### EXERCISE INSTRUCTIONS
Give again, word for word, each line from the top of the listing through the line that holds "(** An event that is to be signed. *)".

### SUPPLIED RECORDS
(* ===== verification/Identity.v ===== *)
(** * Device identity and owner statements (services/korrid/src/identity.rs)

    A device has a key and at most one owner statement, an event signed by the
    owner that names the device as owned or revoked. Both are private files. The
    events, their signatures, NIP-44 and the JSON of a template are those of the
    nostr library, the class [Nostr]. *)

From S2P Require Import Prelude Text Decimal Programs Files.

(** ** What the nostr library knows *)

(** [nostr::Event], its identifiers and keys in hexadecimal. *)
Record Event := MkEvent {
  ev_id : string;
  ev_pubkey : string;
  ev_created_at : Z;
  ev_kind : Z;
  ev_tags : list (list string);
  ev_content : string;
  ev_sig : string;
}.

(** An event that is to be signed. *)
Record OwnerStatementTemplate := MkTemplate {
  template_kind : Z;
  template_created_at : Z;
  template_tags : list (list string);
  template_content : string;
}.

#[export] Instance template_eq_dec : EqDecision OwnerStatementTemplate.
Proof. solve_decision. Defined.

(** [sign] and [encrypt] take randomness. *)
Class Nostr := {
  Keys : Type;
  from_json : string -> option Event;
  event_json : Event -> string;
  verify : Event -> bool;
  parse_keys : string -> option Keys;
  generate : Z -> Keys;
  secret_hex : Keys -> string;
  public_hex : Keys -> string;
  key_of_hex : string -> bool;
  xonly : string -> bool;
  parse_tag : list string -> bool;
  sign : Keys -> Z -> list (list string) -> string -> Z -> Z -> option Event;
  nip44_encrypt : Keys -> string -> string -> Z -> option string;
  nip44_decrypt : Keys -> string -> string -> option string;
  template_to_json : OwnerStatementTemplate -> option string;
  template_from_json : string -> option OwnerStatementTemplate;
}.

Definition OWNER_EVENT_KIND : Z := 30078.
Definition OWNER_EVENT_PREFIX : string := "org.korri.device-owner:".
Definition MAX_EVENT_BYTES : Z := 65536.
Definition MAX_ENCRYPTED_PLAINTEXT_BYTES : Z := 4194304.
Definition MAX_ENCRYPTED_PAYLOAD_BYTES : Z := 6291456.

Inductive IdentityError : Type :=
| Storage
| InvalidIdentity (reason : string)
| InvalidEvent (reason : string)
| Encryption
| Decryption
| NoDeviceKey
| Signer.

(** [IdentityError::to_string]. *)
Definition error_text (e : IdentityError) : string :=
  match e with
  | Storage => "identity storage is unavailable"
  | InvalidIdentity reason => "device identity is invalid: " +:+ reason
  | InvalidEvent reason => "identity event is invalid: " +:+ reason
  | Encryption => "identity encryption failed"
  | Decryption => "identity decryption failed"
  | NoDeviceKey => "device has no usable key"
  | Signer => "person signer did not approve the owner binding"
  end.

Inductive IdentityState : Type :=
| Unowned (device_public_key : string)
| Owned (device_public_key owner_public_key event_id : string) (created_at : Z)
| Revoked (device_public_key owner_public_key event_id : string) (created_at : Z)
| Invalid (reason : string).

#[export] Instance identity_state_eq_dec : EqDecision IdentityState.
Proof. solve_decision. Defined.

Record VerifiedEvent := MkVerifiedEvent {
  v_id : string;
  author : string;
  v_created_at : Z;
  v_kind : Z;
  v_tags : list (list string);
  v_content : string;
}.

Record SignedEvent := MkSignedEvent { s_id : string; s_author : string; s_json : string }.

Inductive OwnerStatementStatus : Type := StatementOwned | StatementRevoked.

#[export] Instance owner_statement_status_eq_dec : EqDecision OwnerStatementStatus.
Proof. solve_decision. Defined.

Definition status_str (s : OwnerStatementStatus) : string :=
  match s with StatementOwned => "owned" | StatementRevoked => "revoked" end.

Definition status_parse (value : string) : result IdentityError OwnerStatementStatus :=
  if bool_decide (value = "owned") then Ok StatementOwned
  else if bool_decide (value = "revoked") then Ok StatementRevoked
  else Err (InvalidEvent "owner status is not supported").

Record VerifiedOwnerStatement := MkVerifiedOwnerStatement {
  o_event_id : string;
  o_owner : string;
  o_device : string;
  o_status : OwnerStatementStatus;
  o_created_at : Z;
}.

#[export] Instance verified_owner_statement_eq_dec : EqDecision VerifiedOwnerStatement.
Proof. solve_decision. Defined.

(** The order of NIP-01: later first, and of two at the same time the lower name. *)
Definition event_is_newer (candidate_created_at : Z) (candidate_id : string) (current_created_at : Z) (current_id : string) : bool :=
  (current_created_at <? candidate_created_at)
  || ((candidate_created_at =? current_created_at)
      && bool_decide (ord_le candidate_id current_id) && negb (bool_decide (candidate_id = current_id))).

### TASK SOLUTION
(* ===== verification/Identity.v ===== *)
(** * Device identity and owner statements (services/korrid/src/identity.rs)

    A device has a key and at most one owner statement, an event signed by the
    owner that names the device as owned or revoked. Both are private files. The
    events, their signatures, NIP-44 and the JSON of a template are those of the
    nostr library, the class [Nostr]. *)

From S2P Require Import Prelude Text Decimal Programs Files.

(** ** What the nostr library knows *)

(** [nostr::Event], its identifiers and keys in hexadecimal. *)
Record Event := MkEvent {
  ev_id : string;
  ev_pubkey : string;
  ev_created_at : Z;
  ev_kind : Z;
  ev_tags : list (list string);
  ev_content : string;
  ev_sig : string;
}.

(** An event that is to be signed. *)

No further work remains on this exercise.